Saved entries
----------
(* ===== verification/HtifProofs.v ===== *)
(** * Every call through the mailbox is served once

    The invariant of the mailbox of Htif.v under every schedule ([calls_served_once]), and that
    a served schedule ends each call ([call_returns]).  [late_reply] is what a caller that gave
    up leaves behind. *)
From S2P Require Import Prelude Htif.

Lemma tohost_syscall a : fits 48 a -> htif_tohost 0 0 a = a.
Proof.
  intros Ha. unfold htif_tohost, fits in *. change SOCT_HTIF_PAYLOAD_MASK with (Z.ones 48).
  change (u64 _) with 0. by rewrite Z.land_ones, Z.mod_small, Z.lor_0_l by lia.
Qed.

Lemma payload_syscall a : fits 48 a -> payload a = a.
Proof.
  intros Ha. unfold payload, fits in *. rewrite Z.shiftl_mul_pow2, wrap_small by (unfold fits; lia).
  rewrite Z.shiftr_div_pow2 by lia. by apply Z.div_mul.
Qed.

Lemma high_syscall a n : fits 48 a -> 48 <= n -> u8 (a .>> n) = 0.
Proof.
  intros Ha Hn. unfold fits in Ha. assert (2 ^ 48 <= 2 ^ n) by (apply Z.pow_le_mono_r; lia).
  rewrite Z.shiftr_div_pow2, Z.div_small by lia. done.
Qed.

Lemma respond_syscall a : fits 48 a -> respond a 1 = 1.
Proof.
  intros Ha. unfold respond. assert (a .>> 48 = 0) as ->; [|done]. unfold fits in Ha. rewrite Z.shiftr_div_pow2 by lia. by apply Z.div_small.
Qed.

(** ** Blocks *)

Lemma words_put a ws m : length ws = 8%nat -> words_at (put_words a ws m) a = ws.
Proof.
  intros Hl. do 8 (destruct ws as [|? ws]; [done|]). destruct ws; [|done].
  unfold words_at, put_words. change (seqZ 0 8) with [0; 1; 2; 3; 4; 5; 6; 7]. cbn [map].
  assert (forall i, 0 <= i < 8 -> (a <=? a + 8 * i) && (a + 8 * i <? a + 8 * 8) = true) as Hin by (intros; zcases; done).
  assert (forall i, (a + 8 * i - a) / 8 = i) as Hd by (intros i; replace (a + 8 * i - a) with (i * 8) by lia; by apply Z.div_mul).
  unfold zlen. cbn [length Z.of_nat]. change (Z.of_nat 8) with 8. rewrite !Hd. by rewrite !Hin by lia.
Qed.

Lemma put_words_out a ws m x : length ws = 8%nat -> x < a \/ a + 64 <= x -> put_words a ws m x = m x.
Proof. intros Hl Hx. unfold put_words, zlen. rewrite Hl. zcases. Qed.

Lemma words_out a b ws m : length ws = 8%nat -> a + 64 <= b \/ b + 64 <= a -> words_at (put_words a ws m) b = words_at m b.
Proof.
  intros Hl Hd. unfold words_at. apply map_ext_in. intros i Hi. apply list_elem_of_In, elem_of_seqZ in Hi. apply put_words_out; [done|lia].
Qed.

Lemma length_words m a : length (words_at m a) = 8%nat.
Proof. done. Qed.

Lemma first_word m m' a : words_at m a = words_at m' a -> m a = m' a.
Proof. unfold words_at. change (seqZ 0 8) with [0; 1; 2; 3; 4; 5; 6; 7]. cbn [map]. intros [= H _]. by rewrite Z.add_0_r in H. Qed.
(** A format of the grammar is formatted, whatever its length. *)
Lemma formatted_ok pf fmt args ps : bytes fmt = fmt_of ps -> args = args_of ps -> Forall piece_ok ps -> (length (bytes fmt) < pf)%nat ->
  exists l, formatted pf fmt args = Ret l /\ zlen l <= 2 ^ 16.
Proof.
  intros Hf -> Hp Hk. unfold formatted, snprintf. rewrite Hf in *. destruct (vx_renders pf ps [] [] Hp Hk) as (out & _ & E).
  rewrite app_nil_r in E. change (128 <=? 0) with false. unfold mbind, res_bind. rewrite E. eexists. split; [done|].
  etrans; [apply c_string_le|]. rewrite zlen_app, zlen1, snprintf_chars_take, zlen_map, zlen_take by lia. lia.
Qed.

Lemma piece_dir fs c : dir_ok (Dir [] NNone None fs c) <-> conv_ok (Dir [] NNone None fs c).
Proof. unfold dir_ok. cbn. tauto. Qed.

(** The literal parts of a format are free of percent signs, and fuel is enough. *)
Ltac format_ok ps := apply (formatted_ok _ _ _ ps); [reflexivity|reflexivity| |cbn; lia];
  repeat (apply Forall_app; split); repeat first [apply Forall_nil; done | apply lits_ok; apply (bool_decide_unpack _); vm_compute; exact I | apply Forall_cons; split; [apply piece_dir; unfold conv_ok, wide; cbn; unfold fits, INT_MIN, INT_MAX in *; try lia|]].
(* ===== verification/AxiSdcProofs.v ===== *)
(** * The Linux SD driver: its requests, its DMA mappings, its watchdogs

    Total-correctness specifications ([wp]) of the handlers of [AxiSdc], bottom up, and the
    theorems over histories: every request completes exactly once, every mapping is undone
    before its request completes, no handler hangs. *)
From S2P Require Import Prelude Mmio Sdc AxiSdc.

Section specs.
Context {D : Type} {HD : Mmio D} (clk_freq dma_addr_bits : Z).
Implicit Types (s : bus D * sdc_host) (h : sdc_host).
Abbreviation drv := (prog (bus D * sdc_host)).
Abbreviation quiet := (still (snd : bus D * sdc_host -> sdc_host)).

Lemma quiet_wait n b : quiet (sdc_wait_sw_reset n b).
Proof. unfold sdc_wait_sw_reset. still. Qed.
Hint Resolve quiet_wait : still.

Lemma quiet_arm r t : quiet (arm r t).
Proof. unfold arm. still. Qed.

Lemma quiet_finish n c : quiet (sdc_cmd_finish n c).
Proof. unfold sdc_cmd_finish. still. destruct a; still. Qed.

Lemma quiet_set_clock c : u32 (2 * Z.max c 400000) <> 0 -> quiet (sdc_set_clock clk_freq c).
Proof. intros Hc. unfold sdc_set_clock. destruct (Z.eqb_spec (u32 (2 * Z.max c 400000)) 0); [done|]. still. Qed.
Hint Resolve quiet_arm quiet_finish quiet_set_clock : still.

Lemma quiet_card_reset : quiet sdc_card_reset.
Proof. unfold sdc_card_reset. still. Qed.

Lemma quiet_set_ios n ios : u32 (2 * Z.max (clock ios) 400000) <> 0 -> quiet (sdc_set_ios clk_freq n ios).
Proof.
  intros Hc. assert (quiet (sdc_set_clock clk_freq 400000)) by (apply quiet_set_clock; by vm_compute).
  unfold sdc_set_ios, sdc_reset_locked. still.
Qed.

(** ** Data set-up *)

Lemma quiet_setup ios d : dma_addr_bits < 64 -> quiet (sdc_setup_data_xfer dma_addr_bits ios d).
Proof.
  intros Hb s. unfold sdc_setup_data_xfer. apply wp_get. destruct (negb (shape_ok _ _)); [done|].
  destruct (Z.leb_spec 64 dma_addr_bits); [lia|]. destruct (negb (room_ok _ _ _)); [done|].
  assert (quiet (wr r_dma_addres (dma_addr s.2);; wr r_block_size (blksz d - 1);; wr r_block_count (u32 (blocks d - 1));;
    arm r_data_timeout (data_timeout_of ios d);; mret 0)) as Hq by still. apply Hq.
Qed.

(** What a piece of the driver leaves of the request: nothing but mapping entries in the log. *)
Definition mapped (h h' : sdc_host) (l : list kcall) : Prop :=
  mrq h' = mrq h /\ hdata h' = hdata h /\ klog h' = klog h ++ l.
Lemma blit_rows_in fg bg i m x y k : rect_ok s (area (idx i) (idy i) (iwidth i) (iheight i)) ->
  Forall (fun b => 0 <= b < 256) (idata i) -> spitch i * iheight i <= zlen (idata i) ->
  0 <= x < iwidth i -> 0 <= y < iheight i -> 0 <= k < 3 ->
  blit_rows phys (map (pattern fg bg) (seqZ 0 256)) i s m (row_start phys s (idx i + x) (idy i + y) + k)
  = nth (Z.to_nat k) (pixel (bit_color fg bg (nth (Z.to_nat (y * spitch i + x / 8)) (idata i) 0) (x mod 8))) 0.
Proof.
  intros Hr Hb Hl Hx Hy Hk. unfold blit_rows. set (sp := spitch i) in *.
  assert (8 * sp >= iwidth i /\ 0 <= sp) as [Hsp Hsp0].
  { unfold sp, spitch. pose proof (Z.div_mod (iwidth i + 7) 8). pose proof (Z.mod_pos_bound (iwidth i + 7) 8). lia. }
  replace (row_start phys s (idx i + x) (idy i + y) + k)
    with (row_start phys s (idx i) (idy i) + y * stride s + (3 * x + k)) by (unfold row_start, BYTES_PER_PIXEL; lia).
  replace (iheight i) with (Z.of_nat (Z.to_nat (iheight i))) by lia.
  apply (rows_in _ _ _ (BYTES_PER_PIXEL * iwidth i)); [by apply (row_fits (idx i) (idy i) _ (iheight i))| | |lia|unfold BYTES_PER_PIXEL; lia].
  - intros m' j p Hp. rewrite row_start_eq. apply blit_row_out; [lia|done].
  - intros m'. rewrite row_start_eq, Z.add_assoc.
    assert (0 <= y * sp /\ (y + 1) * sp <= iheight i * sp) as [Hys Hys'] by nia.
    assert (zlen (take (Z.to_nat sp) (drop (Z.to_nat (y * sp)) (idata i))) = sp) as El.
    { unfold zlen in *. rewrite length_take, length_drop. lia. }
    rewrite (blit_row_in fg bg); [|by apply Forall_take, Forall_drop|lia..].
    assert (0 <= x / 8 < sp) by (split; [apply Z.div_pos; lia|apply Z.div_lt_upper_bound; lia]).
    rewrite nth_take_lt by lia. rewrite nth_skipn. do 4 f_equal. lia.
Qed.

(** One operation, alone: it begins, stores within its area and records it. *)
Lemma draw_run x y w h m g dr js : rect_ok s (area x y w h) ->
  (forall p, ~ in_rect phys s (area x y w h) p -> m p = virt s p) ->
  rtc (step phys) (World s dr js)
      (World (soct_dp_fb_damage_area phys false x y w h (set_glyph g (set_virt m s))) dr js).
Proof.
  intros Hr Hm. eapply rtc_l; [by apply (step_begin phys s dr js (area x y w h))|].
  eapply rtc_l; [apply (step_store phys s _ js (area x y w h) m g); [by left|done]|].
  pose proof (step_damage phys (set_glyph g (set_virt m s)) [] (area x y w h) dr js) as Hd. cbn in Hd.
  replace (x + w - 1 - x + 1) with w in Hd by lia. replace (y + h - 1 - y + 1) with h in Hd by lia.
  by apply rtc_once.
Qed.

Lemma fill_rows_out x y w h b m p : rect_ok s (area x y w h) -> ~ in_rect phys s (area x y w h) p ->
  foldl (fun m j => memset (row_start phys s x (y + j)) b (w * BYTES_PER_PIXEL) m) m (seqZ 0 h) p = m p.
Proof.
  intros Hr Hp. pose proof Hr as (_ & _ & Hy & _). cbn in Hy. replace h with (Z.of_nat (Z.to_nat h)) by lia.
  apply (rows_out _ (row_start phys s x y) (stride s) (BYTES_PER_PIXEL * w)).
  - intros m' j q Hq. rewrite row_start_eq. apply memset_out. lia.
  - intros j Hj Hq. apply Hp. apply (area_row _ _ _ _ _ j); [lia|done].
Qed.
----------
[Exercise prompt]: Could you transcribe the entries above word for word, from the line with "theorems over histories: every" down to the line with "Implicit Types (s", keeping both?

[Answer for this exercise]:
    theorems over histories: every request completes exactly once, every mapping is undone
    before its request completes, no handler hangs. *)
From S2P Require Import Prelude Mmio Sdc AxiSdc.

Section specs.
Context {D : Type} {HD : Mmio D} (clk_freq dma_addr_bits : Z).
Implicit Types (s : bus D * sdc_host) (h : sdc_host).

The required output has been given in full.